*** Opening Records shown ***

(* ===== verification/HashMap.v ===== *)
(** The hash map of the runtime (vcann-rt/src/utils/hash_map.c): an array of
    chains of nodes, against a finite map.

    A chain is the list of its nodes; pointers are their addresses. *)

From S2P Require Import Prelude.

Definition HASH_MOD : Z := 2654435761.

Record MapValue := mk_value { mv_ptr : Z; mv_capture_status : bool }.
Abbreviation chain := (list (Z * MapValue)).
Record HashMap := mk_hashmap { hm_buckets : list chain; hm_capacity : Z; hm_size : Z }.

Definition hash_ptr (ptr capacity : Z) : Z := if capacity =? 0 then 0 else u64 (ptr * HASH_MOD) mod capacity.

Definition hashmap_create (malloc_ok calloc_ok : bool) (capacity : Z) : option HashMap :=
  if capacity =? 0 then None
  else if UINT64_MAX / 8 <? capacity then None
  else if negb malloc_ok then None
  else if negb calloc_ok then None
  else Some (mk_hashmap (replicate (Z.to_nat capacity) []) capacity 0).

(** * The loops over a chain *)

Fixpoint node_find (key : Z) (c : chain) : option MapValue :=
  match c with [] => None | (k, v) :: r => if k =? key then Some v else node_find key r end.

(** [None]: no node has the key. *)
Fixpoint node_update (key : Z) (v : MapValue) (c : chain) : option chain :=
  match c with
  | [] => None
  | (k, w) :: r => if k =? key then Some ((k, v) :: r) else r' ← node_update key v r; Some ((k, w) :: r')
  end.

Fixpoint node_remove (key : Z) (c : chain) : option chain :=
  match c with
  | [] => None
  | (k, w) :: r => if k =? key then Some r else r' ← node_remove key r; Some ((k, w) :: r')
  end.

(** [map->buckets[idx]] *)
Definition bucket (m : HashMap) (key : Z) : option chain := hm_buckets m !! Z.to_nat (hash_ptr key (hm_capacity m)).
Definition set_bucket (m : HashMap) (key : Z) (c : chain) (size : Z) : HashMap :=
  mk_hashmap (<[Z.to_nat (hash_ptr key (hm_capacity m)) := c]> (hm_buckets m)) (hm_capacity m) size.

(** * The operations *)

Definition hashmap_put (malloc_ok : bool) (m : HashMap) (key ptr : Z) (capture_status : bool) : option (Z * HashMap) :=
  if key =? 0 then Some (-1, m)
  else
    c ← bucket m key;
    match node_update key (mk_value ptr capture_status) c with
    | Some c' => Some (0, set_bucket m key c' (hm_size m))
    | None =>
        if negb malloc_ok then Some (-1, m)
        else Some (0, set_bucket m key ((key, mk_value ptr capture_status) :: c) (u64 (hm_size m + 1)))
    end.

(** A search: the code and what is found. *)
Definition hashmap_search {A} (f : MapValue -> A) (m : HashMap) (key : Z) : option (Z * option A) :=
  if key =? 0 then Some (-1, None)
  else c ← bucket m key; Some (match node_find key c with Some v => (0, Some (f v)) | None => (-1, None) end).
Definition hashmap_get (m : HashMap) (key : Z) : option (Z * option MapValue) := hashmap_search id m key.
Definition hashmap_get_ptr (m : HashMap) (key : Z) : option (Z * option Z) := hashmap_search mv_ptr m key.
Definition hashmap_get_capture_status (m : HashMap) (key : Z) : option (Z * option bool) := hashmap_search mv_capture_status m key.

Definition hashmap_remove (m : HashMap) (key : Z) : option (Z * HashMap) :=
  if key =? 0 then Some (-1, m)
  else
    c ← bucket m key;
    match node_remove key c with
    | Some c' => Some (0, set_bucket m key c' (u64 (hm_size m - 1)))
    | None => Some (-1, m)
    end.

Definition hashmap_contains (m : HashMap) (key : Z) : option Z :=
  if key =? 0 then Some 0 else c ← bucket m key; Some (match node_find key c with Some _ => 1 | None => 0 end).

Definition hashmap_size (m : HashMap) : Z := hm_size m.

(** * The map it implements *)

Record hm_rep (m : HashMap) (M : gmap Z MapValue) : Prop := {
  hr_cap : 0 < hm_capacity m;
  hr_len : length (hm_buckets m) = Z.to_nat (hm_capacity m);
  hr_nodup : Forall (fun c : chain => NoDup c.*1) (hm_buckets m);
  hr_lookup k c : k <> 0 -> bucket m k = Some c -> node_find k c = M !! k;
  hr_null : M !! 0 = None;
  hr_size : hm_size m = u64 (Z.of_nat (size M));
}.

Lemma node_find_None k c : node_find k c = None <-> k ∉ c.*1.
Proof.
  induction c as [|[x v] c IH]; simpl; [split; [intros _; apply not_elem_of_nil|done]|]. rewrite not_elem_of_cons.
  destruct (Z.eqb_spec x k); [by subst; split; [|intros [? ?]]|]. rewrite IH. naive_solver.
Qed.

Lemma node_update_spec k v c :
  match node_update k v c with
  | Some c' => is_Some (node_find k c) ∧ c'.*1 = c.*1 ∧ forall x, node_find x c' = if decide (x = k) then Some v else node_find x c
  | None => node_find k c = None
  end.
Proof.
  induction c as [|[y w] c IH]; simpl; [done|]. destruct (Z.eqb_spec y k) as [->|Hne].
  - split; [by eexists|]. split; [done|]. intros x. simpl. destruct (Z.eqb_spec k x) as [->|]; [by rewrite decide_True|by rewrite decide_False].
  - destruct (node_update k v c) as [c'|]; [|done]. simpl. destruct IH as (H1 & H2 & H3). split; [done|]. split; [by f_equal|].
    intros x. destruct (Z.eqb_spec y x) as [->|]; [by rewrite decide_False|apply H3].
Qed.

Lemma node_remove_spec k c :
  NoDup c.*1 ->
  match node_remove k c with
  | Some c' => is_Some (node_find k c) ∧ c'.*1 ⊆ c.*1 ∧ NoDup c'.*1 ∧ forall x, node_find x c' = if decide (x = k) then None else node_find x c
  | None => node_find k c = None
  end.
Proof.
  induction c as [|[y w] c IH]; simpl; [done|]. intros [Hni Hnd]%NoDup_cons. destruct (Z.eqb_spec y k) as [->|Hne].
  - split; [by eexists|]. split; [by intros x Hx; right|]. split; [done|]. intros x. destruct (Z.eqb_spec k x) as [->|].
    + rewrite decide_True by done. by apply node_find_None.
    + by rewrite decide_False.
  - specialize (IH Hnd). destruct (node_remove k c) as [c'|]; [|done]. simpl. destruct IH as (H1 & H2 & H3 & H4). split; [done|].
    split; [intros x [->|?]%elem_of_cons; [left|right; by apply H2]|]. split; [apply NoDup_cons; split; [|done]; intros ?; by apply Hni, H2|].
    intros x. destruct (Z.eqb_spec y x) as [->|]; [by rewrite decide_False|apply H4].
Qed.

Lemma bucket_some m M k : hm_rep m M -> exists c, bucket m k = Some c ∧ NoDup c.*1.
Proof.
  intros [Hc Hl Hn _ _ _]. unfold bucket, hash_ptr. rewrite (proj2 (Z.eqb_neq (hm_capacity m) 0)) by lia.
  pose proof (Z.mod_pos_bound (u64 (k * HASH_MOD)) (hm_capacity m) Hc).
  destruct (lookup_lt_is_Some_2 (hm_buckets m) (Z.to_nat (u64 (k * HASH_MOD) mod hm_capacity m))) as [c Hb]; [rewrite Hl; lia|].
  exists c. split; [done|]. exact (Forall_lookup_1 _ _ _ _ Hn Hb).
Qed.

(** A new chain in the place of the key. *)
Lemma set_bucket_rep m M M' k c c' n :
  hm_rep m M -> k <> 0 -> bucket m k = Some c -> NoDup c'.*1 -> n = u64 (Z.of_nat (size M')) ->
  (forall x, x <> k -> M' !! x = M !! x) -> node_find k c' = M' !! k -> (forall x, x <> k -> node_find x c' = node_find x c) ->
  hm_rep (set_bucket m k c' n) M'.
Proof.
  intros H Hk Hb Hnd Hn HM Hfk Hfx. destruct H as [Hc Hl Hno Hlook H0 Hs]. constructor; try done.
  - cbn. by rewrite length_insert.
  - cbn. by apply Forall_insert.
  - intros x cx Hx. unfold bucket, set_bucket. cbn. intros [(E & <- & _)|(Hne & Hcx)]%list_lookup_insert_Some.
    + destruct (decide (x = k)) as [->|Hxk]; [done|]. rewrite Hfx, HM by done. apply Hlook; [done|]. unfold bucket in *. by rewrite <- E.
    + rewrite HM by (by intros ->). by apply Hlook.
  - by rewrite HM.
Qed.

Lemma put_ok m M k p cs malloc_ok :
  hm_rep m M -> k <> 0 -> malloc_ok = true \/ is_Some (M !! k) ->
  exists m', hashmap_put malloc_ok m k p cs = Some (0, m') ∧ hm_rep m' (<[k := mk_value p cs]> M) ∧ hm_capacity m' = hm_capacity m.
Proof.
  intros H Hk Hok. destruct (bucket_some m M k H) as (c & Hb & Hnd). unfold hashmap_put. rewrite (proj2 (Z.eqb_neq k 0)), Hb by done. cbn [mbind option_bind].
  pose proof (hr_lookup _ _ H k c Hk Hb) as Hf. pose proof (node_update_spec k (mk_value p cs) c) as Hu. rewrite Hf in Hu.
  destruct (node_update _ _ c) as [c'|].
  - destruct Hu as ([v Hv] & Hkeys & Hfind). eexists. split; [done|]. split; [|done]. eapply set_bucket_rep; try done.
    + by rewrite Hkeys.
    + rewrite (hr_size _ _ H). by rewrite map_size_insert_Some by (by eexists).
    + intros x Hx. by rewrite lookup_insert_ne.
    + by rewrite Hfind, decide_True, lookup_insert_eq.
    + intros x Hx. by rewrite Hfind, decide_False.
  - destruct Hok as [->|[v Hv]]; [|congruence]. cbn [negb]. eexists. split; [done|]. split; [|done]. eapply set_bucket_rep; try done.
    + cbn. apply NoDup_cons. split; [|done]. apply node_find_None. congruence.
    + rewrite (hr_size _ _ H), map_size_insert_None by done. unfold u64. rewrite Zplus_mod_idemp_l. f_equal. lia.
    + intros x Hx. by rewrite lookup_insert_ne.
    + cbn. by rewrite Z.eqb_refl, lookup_insert_eq.
    + intros x Hx. cbn. by rewrite (proj2 (Z.eqb_neq k x)).
Qed.

Lemma put_fail m M k p cs : hm_rep m M -> k <> 0 -> M !! k = None -> hashmap_put false m k p cs = Some (-1, m).
Proof.
  intros H Hk Hn. destruct (bucket_some m M k H) as (c & Hb & _). unfold hashmap_put. rewrite (proj2 (Z.eqb_neq k 0)), Hb by done. cbn [mbind option_bind].
  pose proof (node_update_spec k (mk_value p cs) c) as Hu. rewrite (hr_lookup _ _ H k c Hk Hb), Hn in Hu.
  destruct (node_update _ _ c); [by destruct Hu as [[? ?] _]|done].
Qed.

Lemma search_eq {A} (f : MapValue -> A) m M k :
  hm_rep m M -> k <> 0 -> hashmap_search f m k = Some (match M !! k with Some v => (0, Some (f v)) | None => (-1, None) end).
Proof.
  intros H Hk. destruct (bucket_some m M k H) as (c & Hb & _). unfold hashmap_search. rewrite (proj2 (Z.eqb_neq k 0)), Hb by done.
  cbn [mbind option_bind]. by rewrite (hr_lookup _ _ H k c Hk Hb).
Qed.

Lemma remove_eq m M k :
  hm_rep m M -> k <> 0 ->
  match M !! k with
  | Some _ => exists m', hashmap_remove m k = Some (0, m') ∧ hm_rep m' (delete k M) ∧ hm_capacity m' = hm_capacity m
  | None => hashmap_remove m k = Some (-1, m)
  end.
Proof.
  intros H Hk. destruct (bucket_some m M k H) as (c & Hb & Hnd). unfold hashmap_remove. rewrite (proj2 (Z.eqb_neq k 0)), Hb by done. cbn [mbind option_bind].
  pose proof (node_remove_spec k c Hnd) as Hr. rewrite (hr_lookup _ _ H k c Hk Hb) in Hr. destruct (node_remove k c) as [c'|]; [|by rewrite Hr].
  destruct Hr as ([v Hv] & _ & Hnd' & Hfind). rewrite Hv. eexists. split; [done|]. split; [|done]. eapply set_bucket_rep; try done.
  - rewrite (hr_size _ _ H), map_size_delete_Some by (by eexists). unfold u64. rewrite Zminus_mod_idemp_l. f_equal.
    assert (size M <> 0%nat) by (intros E%map_size_empty_inv; by rewrite E, lookup_empty in Hv). lia.
  - intros x Hx. by rewrite lookup_delete_ne.
  - by rewrite Hfind, decide_True, lookup_delete_eq.
  - intros x Hx. by rewrite Hfind, decide_False.
Qed.

Lemma create_rep capacity : 0 < capacity <= UINT64_MAX / 8 -> exists m, hashmap_create true true capacity = Some m ∧ hm_rep m ∅ ∧ hm_capacity m = capacity.
Proof.
  intros H. unfold hashmap_create. rewrite (proj2 (Z.eqb_neq capacity 0)), (proj2 (Z.ltb_ge (UINT64_MAX / 8) capacity)) by lia. eexists. split; [done|].
  split; [|done]. constructor; cbn; [lia|by rewrite length_replicate|apply Forall_replicate, NoDup_nil_2| |done|done].
  intros k c _. unfold bucket. cbn. intros [-> _]%lookup_replicate. by rewrite lookup_empty.
Qed.

(** The hash map implements a finite map from non-null keys to values.  A
    search, the test of membership and the size answer as the map does; a put
    inserts or replaces, and when there is no memory for a new node it fails
    and changes nothing, while the replacement of a value needs no memory; a
    removal deletes the key, or reports that it is missing and changes
    nothing.  No operation indexes past the array of buckets. *)
Theorem hashmap_refines_map m M k p cs :
  hm_rep m M -> k <> 0 ->
  hashmap_get m k = Some (match M !! k with Some v => (0, Some v) | None => (-1, None) end)
  ∧ hashmap_contains m k = Some (match M !! k with Some _ => 1 | None => 0 end)
  ∧ hashmap_size m = u64 (Z.of_nat (size M))
  ∧ (exists m', hashmap_put true m k p cs = Some (0, m') ∧ hm_rep m' (<[k := mk_value p cs]> M))
  ∧ match M !! k with
    | Some _ => (exists m', hashmap_put false m k p cs = Some (0, m') ∧ hm_rep m' (<[k := mk_value p cs]> M))
                ∧ exists m', hashmap_remove m k = Some (0, m') ∧ hm_rep m' (delete k M)
    | None => hashmap_put false m k p cs = Some (-1, m) ∧ hashmap_remove m k = Some (-1, m)
    end.
Proof.
  intros H Hk. split; [exact (search_eq id m M k H Hk)|]. split.
  { destruct (bucket_some m M k H) as (c & Hb & _). unfold hashmap_contains. rewrite (proj2 (Z.eqb_neq k 0)), Hb by done. cbn [mbind option_bind].
    by rewrite (hr_lookup _ _ H k c Hk Hb). }
  split; [apply (hr_size _ _ H)|]. split.
  { destruct (put_ok m M k p cs true H Hk) as (m' & ? & ? & _); [by left|]. by exists m'. }
  pose proof (remove_eq m M k H Hk) as Hr. destruct (M !! k) as [v|] eqn:E; [|split; [by apply (put_fail m M)|done]].
  destruct Hr as (m1 & ? & ? & _). split; [|by exists m1].
  destruct (put_ok m M k p cs false H Hk) as (m' & ? & ? & _); [right; by eexists|]. by exists m'.
Qed.

Lemma hashmap_refines_map_witness :
  exists m m', hashmap_create true true 4 = Some m ∧ hashmap_put true m 64 7 true = Some (0, m') ∧ hm_rep m' {[64 := mk_value 7 true]}.
Proof.
  destruct (create_rep 4) as (m & E & H & _); [vm_compute; split; discriminate || reflexivity|].
  destruct (hashmap_refines_map m ∅ 64 7 true H ltac:(discriminate)) as (_ & _ & _ & (m' & Hput & Hrep) & _).
  exists m, m'. split; [exact E|]. split; [exact Hput|exact Hrep].
Defined.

*** Closing Records shown ***

Task directions: Please give back only the lines between the first line of the entries and the line with "Fixpoint node_find (key", both ends included, word for word.

Solved problem:
(* ===== verification/HashMap.v ===== *)
(** The hash map of the runtime (vcann-rt/src/utils/hash_map.c): an array of
    chains of nodes, against a finite map.

    A chain is the list of its nodes; pointers are their addresses. *)

From S2P Require Import Prelude.

Definition HASH_MOD : Z := 2654435761.

Record MapValue := mk_value { mv_ptr : Z; mv_capture_status : bool }.
Abbreviation chain := (list (Z * MapValue)).
Record HashMap := mk_hashmap { hm_buckets : list chain; hm_capacity : Z; hm_size : Z }.

Definition hash_ptr (ptr capacity : Z) : Z := if capacity =? 0 then 0 else u64 (ptr * HASH_MOD) mod capacity.

Definition hashmap_create (malloc_ok calloc_ok : bool) (capacity : Z) : option HashMap :=
  if capacity =? 0 then None
  else if UINT64_MAX / 8 <? capacity then None
  else if negb malloc_ok then None
  else if negb calloc_ok then None
  else Some (mk_hashmap (replicate (Z.to_nat capacity) []) capacity 0).

(** * The loops over a chain *)

Fixpoint node_find (key : Z) (c : chain) : option MapValue :=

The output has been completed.